Here is a synopsis of all five stocks:
Aris Mining Corp. is cashing in on record gold prices as it ramps up gold production. This Zacks Rank #1 (Strong Buy) is expected to see double digit earnings growth in 2026 after triple digit growth in 2025.
Aris Mining is a small cap gold mining company with a market cap of $2 billion. Founded in Sep 2022, it is headquartered in Vancouver, Canada. Its vision is to build a leading South America focused gold mining company.
Aris Mining currently operates two underground gold mines in Colombia: the Segovia Operations and the Marmato Complex which produced a total of 210,955 ounces of gold in 2024.

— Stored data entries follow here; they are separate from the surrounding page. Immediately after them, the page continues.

(* ===== verification/BigIntLimbs.v ===== *)
(** * BigInt magnitudes: arithmetic on arrays of 32-bit limbs

    Models the limb routines of src/modules/bigint.c.  A pointer and a count are the list of
    the limbs they delimit, least significant first; a loop over the limbs is a recursion
    over that list that carries the loop's variables.  [val] is the number a limb array
    denotes, the specification every routine is proved against. *)

From S2P Require Import Prelude.

Definition SIZE_MAX : Z := 2 ^ 64 - 1.

Definition UINT32_MAX : Z := 2 ^ 32 - 1.

Definition BIGINT_LIMB_SIZE : Z := 32.

Definition BIGINT_BASE : Z := 0x100000000.

Definition checked_add_size (a b : Z) : option Z :=
  if SIZE_MAX - b <? a then None else Some (u64 (a + b)).

Definition checked_mul_size (a b : Z) : option Z :=
  if negb (a =? 0) && (SIZE_MAX / a <? b) then None else Some (u64 (a * b)).

(** The number denoted by little-endian limbs. *)
Fixpoint val (l : list Z) : Z :=
  match l with
  | [] => 0
  | x :: l => x + BIGINT_BASE * val l
  end.

Definition limb (x : Z) : Prop := 0 <= x < BIGINT_BASE.

Definition limbs_ok (l : list Z) : Prop := Forall limb l.

(** [while ( *count > 1 && limbs[*count - 1] == 0) ( *count)--]: the count it stops at. *)
Fixpoint bigint_normalize_limbs (limbs : list Z) (count : nat) : nat :=
  match count with
  | S ((S _) as c) =>
      if at_ limbs c =? 0 then bigint_normalize_limbs limbs c else count
  | _ => count
  end.

Definition limbs_is_zero (limbs : list Z) (count : nat) : bool :=
  (count =? 1)%nat && (at_ limbs 0 =? 0).

(** [__builtin_clz] on a nonzero 32-bit word. *)
Definition clz32_nonzero (v : Z) : Z := 31 - Z.log2 v.

Definition bigint_abs_bitlen_limbs (limbs : list Z) : Z :=
  let count := bigint_normalize_limbs limbs (length limbs) in
  if (count =? 1)%nat && (at_ limbs 0 =? 0) then 0
  else
    let top := at_ limbs (count - 1) in
    let lead := clz32_nonzero top in
    (Z.of_nat count - 1) * BIGINT_LIMB_SIZE + (BIGINT_LIMB_SIZE - lead).

(** The loop [for (size_t i = alen; i-- > 0;)]: [i] limbs are left to compare. *)
Fixpoint cmp_from (a b : list Z) (i : nat) : Z :=
  match i with
  | O => 0
  | S i =>
      if at_ a i =? at_ b i then cmp_from a b i
      else if at_ b i <? at_ a i then 1 else -1
  end.

Definition bigint_cmp_abs_limbs (a b : list Z) : Z :=
  let alen := bigint_normalize_limbs a (length a) in
  let blen := bigint_normalize_limbs b (length b) in
  if negb (alen =? blen)%nat then (if (blen <? alen)%nat then 1 else -1)
  else cmp_from a b alen.

(** [n] limbs are left; a limb past the end of [a] or [b] reads as 0. *)
Fixpoint add_loop (n : nat) (a b : list Z) (carry : Z) : list Z * Z :=
  match n with
  | O => ([], carry)
  | S n =>
      let da := hd 0 a in
      let db := hd 0 b in
      let sum := u64 (da + db + carry) in
      let '(result, carry) := add_loop n (tl a) (tl b) (sum >>' 32) in
      (u32 sum :: result, carry)
  end.

(** The limbs written to [result], and the count returned. *)
Definition bigint_add_abs_limbs (a b : list Z) : list Z * nat :=
  let maxlen := if (length b <? length a)%nat then length a else length b in
  let '(result, carry) := add_loop maxlen a b 0 in
  (result ++ [u32 carry], (maxlen + (if (carry =? 0)%Z then 0 else 1))%nat).

Fixpoint add_u32_loop (result : list Z) (carry : Z) : list Z * Z :=
  match result with
  | [] => ([], carry)
  | x :: rest =>
      if carry =? 0 then (x :: rest, carry)
      else
        let sum := u64 (x + carry) in
        let '(rest, carry) := add_u32_loop rest (sum >>' 32) in
        (u32 sum :: rest, carry)
  end.

Definition bigint_add_u32_inplace (result : list Z) (capacity : nat) (value : Z)
  : list Z * nat :=
  let '(r, carry) := add_u32_loop result value in
  let r := if negb (carry =? 0) && (length result <? capacity)%nat
           then r ++ [u32 carry] else r in
  (r, bigint_normalize_limbs r (length r)).

Fixpoint sub_loop (a b : list Z) (borrow : Z) : list Z :=
  match a with
  | [] => []
  | da :: a =>
      let db := hd 0 b in
      let subtrahend := u64 (db + borrow) in
      if da <? subtrahend
      then u32 (u64 (BIGINT_BASE + da - subtrahend)) :: sub_loop a (tl b) 1
      else u32 (u64 (da - subtrahend)) :: sub_loop a (tl b) 0
  end.

Definition bigint_sub_abs_limbs (a b : list Z) : list Z * nat :=
  (sub_loop a b 0, length a).

(** [while (carry != 0)]: [result] is the buffer from index [k] on. *)
Fixpoint mul_carry (result : list Z) (carry : Z) : outcome (list Z) :=
  if carry =? 0 then Ok result
  else
    match result with
    | [] => Ub
    | r :: result =>
        let cur := u64 (r + (carry &' 0xffffffff)) in
        rest ← mul_carry result (u64 ((carry >>' 32) + (cur >>' 32)));
        Ok (u32 cur :: rest)
    end.

(** The inner loop over [j], then the carry; [result] is the buffer from index [i + j] on. *)
Fixpoint mul_row (ai : Z) (b result : list Z) (carry : Z) : outcome (list Z) :=
  match b with
  | [] => mul_carry result carry
  | bj :: b =>
      match result with
      | [] => Ub
      | r :: result =>
          let prod := u64 (ai * bj) in
          let lo := u64 (r + (prod &' 0xffffffff) + (carry &' 0xffffffff)) in
          rest ← mul_row ai b result (u64 ((prod >>' 32) + (carry >>' 32) + (lo >>' 32)));
          Ok (u32 lo :: rest)
      end
  end.

(** The outer loop over [i]; [result] is the buffer from index [i] on, which is all the
    remaining rows touch. *)
Fixpoint mul_rows (a b result : list Z) : outcome (list Z) :=
  match a with
  | [] => Ok result
  | ai :: a =>
      row ← mul_row ai b result 0;
      match row with
      | [] => Ub
      | r :: row => rest ← mul_rows a b row; Ok (r :: rest)
      end
  end.

Definition bigint_mul_abs_limbs (a b : list Z) : outcome (list Z * nat) :=
  if ((length a =? 1) && (length b =? 1))%nat then
    let product := u64 (at_ a 0 * at_ b 0) in
    let r0 := u32 product in
    let r1 := u32 (product >>' 32) in
    Ok ([r0; r1], if r1 =? 0 then 1%nat else 2%nat)
  else
    let capacity := (length a + length b + 1)%nat in
    result ← mul_rows a b (replicate capacity 0);
    Ok (result, capacity).

Fixpoint shl_loop (limbs : list Z) (bit_shift carry : Z) : list Z * Z :=
  match limbs with
  | [] => ([], carry)
  | x :: limbs =>
      let cur := u64 (x <<' bit_shift) |' carry in
      let '(out, carry) := shl_loop limbs bit_shift (u32 (cur >>' 32)) in
      (u32 cur :: out, carry)
  end.

(** The zeroed buffer [out] after the writes, and the count returned. *)
Definition bigint_shift_left_abs (limbs : list Z) (shift : Z) : list Z * nat :=
  let limb_shift := Z.to_nat (shift >>' 5) in
  let bit_shift := shift &' 31 in
  let count := length limbs in
  if bit_shift =? 0 then
    let out := replicate limb_shift 0 ++ limbs ++ [0] in
    (out, bigint_normalize_limbs out (count + limb_shift))
  else
    let '(r, carry) := shl_loop limbs bit_shift 0 in
    let out := replicate limb_shift 0 ++ r ++ [carry] in
    (out, bigint_normalize_limbs out (count + limb_shift + 1)).

(** The loop [for (size_t src = count; src-- > limb_shift;)] runs from the most significant
    limb down, so the carry into a limb is the one left by the limbs above it. *)
Fixpoint shr_loop (limbs : list Z) (bit_shift mask : Z) : list Z * Z :=
  match limbs with
  | [] => ([], 0)
  | cur :: limbs =>
      let '(out, carry) := shr_loop limbs bit_shift mask in
      ((cur >>' bit_shift) |' u32 (carry <<' (32 - bit_shift)) :: out, cur &' mask)
  end.

Definition any_nonzero (limbs : list Z) : bool := existsb (fun x => negb (x =? 0)) limbs.

(** The limbs written to [out], the count returned, and [*truncated]. *)
Definition bigint_shift_right_abs (limbs : list Z) (shift : Z) : list Z * nat * bool :=
  let bit_shift := shift &' 31 in
  let count := length limbs in
  if Z.of_nat count <=? shift >>' 5 then ([0], 1%nat, any_nonzero limbs)
  else
    let limb_shift := Z.to_nat (shift >>' 5) in
    let lost := any_nonzero (take limb_shift limbs) in
    let mask := u32 ((1 <<' bit_shift) - 1) in
    let out := if bit_shift =? 0 then drop limb_shift limbs
               else fst (shr_loop (drop limb_shift limbs) bit_shift mask) in
    let lost := if bit_shift =? 0 then lost
                else if negb (at_ limbs limb_shift &' mask =? 0) then true else lost in
    (out, bigint_normalize_limbs out (count - limb_shift), lost).

(** The loop runs from the most significant limb down; the remainder of the limbs above is
    carried into a limb. *)
Fixpoint bigint_div_small_inplace (limbs : list Z) (divisor : Z) : list Z * Z :=
  match limbs with
  | [] => ([], 0)
  | x :: limbs =>
      let '(q, rem) := bigint_div_small_inplace limbs divisor in
      let cur := u64 (rem <<' 32) |' x in
      (u32 (cur / divisor) :: q, cur mod divisor)
  end.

Expansion is underway and Aris Mining is targeting an annual production rate of more than 500,000 ounces of gold, following the commissioning of a second mill at Segovia, which is ramping up during H2 2025, and the Bulk Mining Zone at the Marmato Complex, expected to start ramping up production in H2 2026.

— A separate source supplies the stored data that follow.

Lemma shl_loop_val l bs r c :
  limbs_ok l → 0 <= bs < 32 → shl_loop l bs 0 = (r, c) →
  limbs_ok r ∧ length r = length l ∧ 0 <= c < 2 ^ bs ∧
  val r + BIGINT_BASE ^ Z.of_nat (length l) * c = val l * 2 ^ bs.
Proof.
  intros Hl Hbs E. destruct (Z.eq_dec bs 0) as [->|].
  - rewrite shl_loop_0 in E by done. injection E as <- <-.
    split; [done|]. split; [done|]. split; [lia|]. rewrite Z.mul_0_r. lia.
  - assert (0 < 2 ^ bs) by (apply Z.pow_pos_nonneg; lia).
    apply shl_loop_spec in E as (H1 & H2 & H3 & H4); [|done|lia|lia].
    split; [done|]. split; [done|]. split; [done|]. lia.
Qed.

(** The shift makes the leading limb of the divisor at least [2^31]. *)
Lemma clz_range x : 0 < x < BIGINT_BASE → 0 <= clz32_nonzero x < 32 ∧
  2 ^ 31 <= x * 2 ^ clz32_nonzero x < BIGINT_BASE.
Proof.
  intros Hx. unfold clz32_nonzero, BIGINT_BASE in *.
  pose proof (Z.log2_spec x ltac:(lia)) as [H1 H2]. pose proof (Z.log2_nonneg x).
  assert (Z.log2 x < 32) by (apply Z.log2_lt_pow2; lia).
  split; [lia|]. set (e := Z.log2 x) in *. rewrite Z.pow_succ_r in H2 by lia.
  assert (2 ^ e * 2 ^ (31 - e) = 2 ^ 31) by (rewrite <- Z.pow_add_r by lia; f_equal; lia).
  assert (0 < 2 ^ (31 - e)) by (apply Z.pow_pos_nonneg; lia). nia.
Qed.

The company also owns 51% of the Soto Norte joint venture in Colombia and it owns the Toroparu gold/copper project in Guyana which is in a prefeasibility stage.
On Oct 29, 2025, Aris Mining reported its third quarter results, and it beat on the Zacks Consensus Estimate by $0.09. It reported $0.37 versus the Zacks Consensus of $0.27. That was record earnings.
Revenue was up 93% to a record $253.5 million from a year ago and was also up 24% quarter-over-quarter driven by higher gold prices and increased sales volumes.
The record gold price doesn’t matter much if the miner can’t get it out of the ground. Aris Mining’s gold production was up 25% to 73,236 oz from the second quarter due to the commissioning of the second mine at Segovia in June 2025.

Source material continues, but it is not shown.